_Instructions for the task:_ The exercise asks for every line of the data to be reproduced exactly.

_Stored records:_
Segment Open

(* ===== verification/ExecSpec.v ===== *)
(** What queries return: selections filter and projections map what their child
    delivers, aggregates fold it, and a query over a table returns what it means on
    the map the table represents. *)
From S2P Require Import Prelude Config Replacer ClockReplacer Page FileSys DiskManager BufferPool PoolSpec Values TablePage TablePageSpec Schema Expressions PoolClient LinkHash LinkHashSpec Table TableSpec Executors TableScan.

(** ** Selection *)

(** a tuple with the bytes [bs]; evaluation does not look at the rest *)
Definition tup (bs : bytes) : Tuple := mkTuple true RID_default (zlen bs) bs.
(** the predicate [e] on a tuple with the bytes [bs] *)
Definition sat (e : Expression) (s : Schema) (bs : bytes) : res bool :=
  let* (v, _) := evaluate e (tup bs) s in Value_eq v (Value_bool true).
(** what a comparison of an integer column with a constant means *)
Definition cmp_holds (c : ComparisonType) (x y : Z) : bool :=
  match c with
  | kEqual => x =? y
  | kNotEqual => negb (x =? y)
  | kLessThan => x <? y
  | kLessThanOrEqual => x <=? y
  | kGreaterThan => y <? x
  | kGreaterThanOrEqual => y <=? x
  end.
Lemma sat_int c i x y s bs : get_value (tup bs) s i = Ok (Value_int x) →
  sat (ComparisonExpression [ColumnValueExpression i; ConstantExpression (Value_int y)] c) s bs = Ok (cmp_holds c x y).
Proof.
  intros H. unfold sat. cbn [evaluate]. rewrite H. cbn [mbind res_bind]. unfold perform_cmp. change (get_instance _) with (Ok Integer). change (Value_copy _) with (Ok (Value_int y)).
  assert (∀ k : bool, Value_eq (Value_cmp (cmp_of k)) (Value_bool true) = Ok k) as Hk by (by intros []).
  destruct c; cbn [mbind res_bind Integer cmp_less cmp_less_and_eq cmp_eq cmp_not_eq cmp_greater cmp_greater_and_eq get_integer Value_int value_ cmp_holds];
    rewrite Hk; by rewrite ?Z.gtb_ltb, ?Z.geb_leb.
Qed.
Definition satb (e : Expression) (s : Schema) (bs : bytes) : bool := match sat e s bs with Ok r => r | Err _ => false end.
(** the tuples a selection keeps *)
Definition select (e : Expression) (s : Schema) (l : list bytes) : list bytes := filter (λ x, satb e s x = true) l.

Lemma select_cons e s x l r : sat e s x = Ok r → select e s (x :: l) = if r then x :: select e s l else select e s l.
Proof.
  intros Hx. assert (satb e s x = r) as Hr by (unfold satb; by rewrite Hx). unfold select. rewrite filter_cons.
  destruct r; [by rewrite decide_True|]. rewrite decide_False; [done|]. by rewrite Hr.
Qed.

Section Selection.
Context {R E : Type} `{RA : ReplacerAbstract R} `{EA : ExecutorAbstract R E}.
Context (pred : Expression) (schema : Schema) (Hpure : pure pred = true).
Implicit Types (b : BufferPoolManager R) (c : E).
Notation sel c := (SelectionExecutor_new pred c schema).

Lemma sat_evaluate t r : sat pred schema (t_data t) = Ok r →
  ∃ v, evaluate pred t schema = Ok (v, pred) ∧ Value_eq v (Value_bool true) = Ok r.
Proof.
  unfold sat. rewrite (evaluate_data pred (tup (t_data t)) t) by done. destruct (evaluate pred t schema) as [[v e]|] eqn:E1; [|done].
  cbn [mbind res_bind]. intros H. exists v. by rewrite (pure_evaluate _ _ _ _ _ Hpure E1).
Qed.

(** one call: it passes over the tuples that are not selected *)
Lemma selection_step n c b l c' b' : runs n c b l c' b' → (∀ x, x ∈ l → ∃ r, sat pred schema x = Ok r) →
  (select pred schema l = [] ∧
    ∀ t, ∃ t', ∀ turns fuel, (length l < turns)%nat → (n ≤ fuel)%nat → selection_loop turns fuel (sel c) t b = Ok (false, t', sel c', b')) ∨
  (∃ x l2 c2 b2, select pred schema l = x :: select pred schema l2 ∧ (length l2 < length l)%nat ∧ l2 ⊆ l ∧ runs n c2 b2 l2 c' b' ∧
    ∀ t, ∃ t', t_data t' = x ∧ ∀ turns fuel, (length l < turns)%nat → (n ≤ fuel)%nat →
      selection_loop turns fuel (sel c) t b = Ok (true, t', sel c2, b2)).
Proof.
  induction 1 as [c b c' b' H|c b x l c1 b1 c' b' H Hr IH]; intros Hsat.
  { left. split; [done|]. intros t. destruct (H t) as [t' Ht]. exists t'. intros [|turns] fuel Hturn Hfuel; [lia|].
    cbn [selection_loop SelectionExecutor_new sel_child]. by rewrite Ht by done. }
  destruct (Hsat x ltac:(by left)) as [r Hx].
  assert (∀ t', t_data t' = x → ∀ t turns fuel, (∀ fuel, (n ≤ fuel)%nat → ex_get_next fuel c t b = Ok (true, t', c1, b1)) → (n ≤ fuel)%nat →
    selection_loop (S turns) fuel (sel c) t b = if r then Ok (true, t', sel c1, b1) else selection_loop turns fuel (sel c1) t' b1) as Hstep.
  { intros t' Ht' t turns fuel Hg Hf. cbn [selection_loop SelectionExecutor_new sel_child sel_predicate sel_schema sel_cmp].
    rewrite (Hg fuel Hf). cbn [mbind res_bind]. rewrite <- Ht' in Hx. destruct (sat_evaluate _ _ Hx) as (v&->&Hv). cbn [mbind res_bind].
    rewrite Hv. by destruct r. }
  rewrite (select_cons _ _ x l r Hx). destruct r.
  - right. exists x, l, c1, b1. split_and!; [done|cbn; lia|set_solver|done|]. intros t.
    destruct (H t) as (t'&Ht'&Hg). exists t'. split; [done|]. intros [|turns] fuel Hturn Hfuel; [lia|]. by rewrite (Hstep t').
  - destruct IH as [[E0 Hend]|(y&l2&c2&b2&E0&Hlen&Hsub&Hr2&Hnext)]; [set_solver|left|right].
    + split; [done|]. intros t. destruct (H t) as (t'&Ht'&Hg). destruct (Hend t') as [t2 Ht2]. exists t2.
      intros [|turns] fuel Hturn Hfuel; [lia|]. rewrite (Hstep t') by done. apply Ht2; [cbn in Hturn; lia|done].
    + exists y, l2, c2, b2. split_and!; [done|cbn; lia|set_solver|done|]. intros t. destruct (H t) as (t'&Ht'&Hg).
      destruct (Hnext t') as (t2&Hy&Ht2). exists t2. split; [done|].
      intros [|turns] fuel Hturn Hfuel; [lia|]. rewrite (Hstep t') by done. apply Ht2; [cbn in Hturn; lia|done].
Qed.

Segment Closed

_Answer space:_
(* ===== verification/ExecSpec.v ===== *)
(** What queries return: selections filter and projections map what their child
    delivers, aggregates fold it, and a query over a table returns what it means on
    the map the table represents. *)
From S2P Require Import Prelude Config Replacer ClockReplacer Page FileSys DiskManager BufferPool PoolSpec Values TablePage TablePageSpec Schema Expressions PoolClient LinkHash LinkHashSpec Table TableSpec Executors TableScan.

(** ** Selection *)

(** a tuple with the bytes [bs]; evaluation does not look at the rest *)
Definition tup (bs : bytes) : Tuple := mkTuple true RID_default (zlen bs) bs.
(** the predicate [e] on a tuple with the bytes [bs] *)
Definition sat (e : Expression) (s : Schema) (bs : bytes) : res bool :=
  let* (v, _) := evaluate e (tup bs) s in Value_eq v (Value_bool true).
(** what a comparison of an integer column with a constant means *)
Definition cmp_holds (c : ComparisonType) (x y : Z) : bool :=
  match c with
  | kEqual => x =? y
  | kNotEqual => negb (x =? y)
  | kLessThan => x <? y
  | kLessThanOrEqual => x <=? y
  | kGreaterThan => y <? x
  | kGreaterThanOrEqual => y <=? x
  end.
Lemma sat_int c i x y s bs : get_value (tup bs) s i = Ok (Value_int x) →
  sat (ComparisonExpression [ColumnValueExpression i; ConstantExpression (Value_int y)] c) s bs = Ok (cmp_holds c x y).
Proof.
  intros H. unfold sat. cbn [evaluate]. rewrite H. cbn [mbind res_bind]. unfold perform_cmp. change (get_instance _) with (Ok Integer). change (Value_copy _) with (Ok (Value_int y)).
  assert (∀ k : bool, Value_eq (Value_cmp (cmp_of k)) (Value_bool true) = Ok k) as Hk by (by intros []).
  destruct c; cbn [mbind res_bind Integer cmp_less cmp_less_and_eq cmp_eq cmp_not_eq cmp_greater cmp_greater_and_eq get_integer Value_int value_ cmp_holds];
    rewrite Hk; by rewrite ?Z.gtb_ltb, ?Z.geb_leb.
Qed.
Definition satb (e : Expression) (s : Schema) (bs : bytes) : bool := match sat e s bs with Ok r => r | Err _ => false end.
(** the tuples a selection keeps *)
Definition select (e : Expression) (s : Schema) (l : list bytes) : list bytes := filter (λ x, satb e s x = true) l.

Lemma select_cons e s x l r : sat e s x = Ok r → select e s (x :: l) = if r then x :: select e s l else select e s l.
Proof.
  intros Hx. assert (satb e s x = r) as Hr by (unfold satb; by rewrite Hx). unfold select. rewrite filter_cons.
  destruct r; [by rewrite decide_True|]. rewrite decide_False; [done|]. by rewrite Hr.
Qed.

Section Selection.
Context {R E : Type} `{RA : ReplacerAbstract R} `{EA : ExecutorAbstract R E}.
Context (pred : Expression) (schema : Schema) (Hpure : pure pred = true).
Implicit Types (b : BufferPoolManager R) (c : E).
Notation sel c := (SelectionExecutor_new pred c schema).

Lemma sat_evaluate t r : sat pred schema (t_data t) = Ok r →
  ∃ v, evaluate pred t schema = Ok (v, pred) ∧ Value_eq v (Value_bool true) = Ok r.
Proof.
  unfold sat. rewrite (evaluate_data pred (tup (t_data t)) t) by done. destruct (evaluate pred t schema) as [[v e]|] eqn:E1; [|done].
  cbn [mbind res_bind]. intros H. exists v. by rewrite (pure_evaluate _ _ _ _ _ Hpure E1).
Qed.

(** one call: it passes over the tuples that are not selected *)
Lemma selection_step n c b l c' b' : runs n c b l c' b' → (∀ x, x ∈ l → ∃ r, sat pred schema x = Ok r) →
  (select pred schema l = [] ∧
    ∀ t, ∃ t', ∀ turns fuel, (length l < turns)%nat → (n ≤ fuel)%nat → selection_loop turns fuel (sel c) t b = Ok (false, t', sel c', b')) ∨
  (∃ x l2 c2 b2, select pred schema l = x :: select pred schema l2 ∧ (length l2 < length l)%nat ∧ l2 ⊆ l ∧ runs n c2 b2 l2 c' b' ∧
    ∀ t, ∃ t', t_data t' = x ∧ ∀ turns fuel, (length l < turns)%nat → (n ≤ fuel)%nat →
      selection_loop turns fuel (sel c) t b = Ok (true, t', sel c2, b2)).
Proof.
  induction 1 as [c b c' b' H|c b x l c1 b1 c' b' H Hr IH]; intros Hsat.
  { left. split; [done|]. intros t. destruct (H t) as [t' Ht]. exists t'. intros [|turns] fuel Hturn Hfuel; [lia|].
    cbn [selection_loop SelectionExecutor_new sel_child]. by rewrite Ht by done. }
  destruct (Hsat x ltac:(by left)) as [r Hx].
  assert (∀ t', t_data t' = x → ∀ t turns fuel, (∀ fuel, (n ≤ fuel)%nat → ex_get_next fuel c t b = Ok (true, t', c1, b1)) → (n ≤ fuel)%nat →
    selection_loop (S turns) fuel (sel c) t b = if r then Ok (true, t', sel c1, b1) else selection_loop turns fuel (sel c1) t' b1) as Hstep.
  { intros t' Ht' t turns fuel Hg Hf. cbn [selection_loop SelectionExecutor_new sel_child sel_predicate sel_schema sel_cmp].
    rewrite (Hg fuel Hf). cbn [mbind res_bind]. rewrite <- Ht' in Hx. destruct (sat_evaluate _ _ Hx) as (v&->&Hv). cbn [mbind res_bind].
    rewrite Hv. by destruct r. }
  rewrite (select_cons _ _ x l r Hx). destruct r.
  - right. exists x, l, c1, b1. split_and!; [done|cbn; lia|set_solver|done|]. intros t.
    destruct (H t) as (t'&Ht'&Hg). exists t'. split; [done|]. intros [|turns] fuel Hturn Hfuel; [lia|]. by rewrite (Hstep t').
  - destruct IH as [[E0 Hend]|(y&l2&c2&b2&E0&Hlen&Hsub&Hr2&Hnext)]; [set_solver|left|right].
    + split; [done|]. intros t. destruct (H t) as (t'&Ht'&Hg). destruct (Hend t') as [t2 Ht2]. exists t2.
      intros [|turns] fuel Hturn Hfuel; [lia|]. rewrite (Hstep t') by done. apply Ht2; [cbn in Hturn; lia|done].
    + exists y, l2, c2, b2. split_and!; [done|cbn; lia|set_solver|done|]. intros t. destruct (H t) as (t'&Ht'&Hg).
      destruct (Hnext t') as (t2&Hy&Ht2). exists t2. split; [done|].
      intros [|turns] fuel Hturn Hfuel; [lia|]. rewrite (Hstep t') by done. apply Ht2; [cbn in Hturn; lia|done].
Qed.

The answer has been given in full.